### EXERCISE DETAILS
Search term "arrow": copy each line of the records that contains it.

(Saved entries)
= = = = =

Definition promise_void_new : M heap promise := promise_new.
Definition promise_void_get_future (p : promise) : future := fromData_ (pData p).
Definition promise_void_set_value (p : promise) : M heap (option Task) :=
  arrow (Some (pData p)) (LightFuture.set_value stateless).
Definition promise_void_set_exception (p : promise) (e : exn) : M heap (option Task) :=
  arrow (Some (pData p)) (LightFuture.set_exception e).

Definition future_void_get (task : Task) (f : future) : M heap unit :=
  arrow (fData f) (LightFuture.get_blocking_void task).

Definition make_ready_future_void : M heap future :=
  let! l := make_shared (LightFuture.make_value stateless) in ret (fromData_ l).
End void.

(** [make_exceptional_future<T>(E ex)], over [std::make_exception_ptr] *)
Definition make_exceptional_future_of {Task T E : Type} (make_exception_ptr : E -> exn) (ex : E) :
    M (gmap nat (LightFutureData Task T)) future :=
  make_exceptional_future (make_exception_ptr ex).

Arguments future : clear implicits.
Arguments promise : clear implicits.
End Shared.

(** ** Properties *)

Section properties.
Context {Task T : Type} `{EqDecision Task}.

= = = = =

### ANSWER BOX
  arrow (Some (pData p)) (LightFuture.set_value stateless).
  arrow (Some (pData p)) (LightFuture.set_exception e).
  arrow (fData f) (LightFuture.get_blocking_void task).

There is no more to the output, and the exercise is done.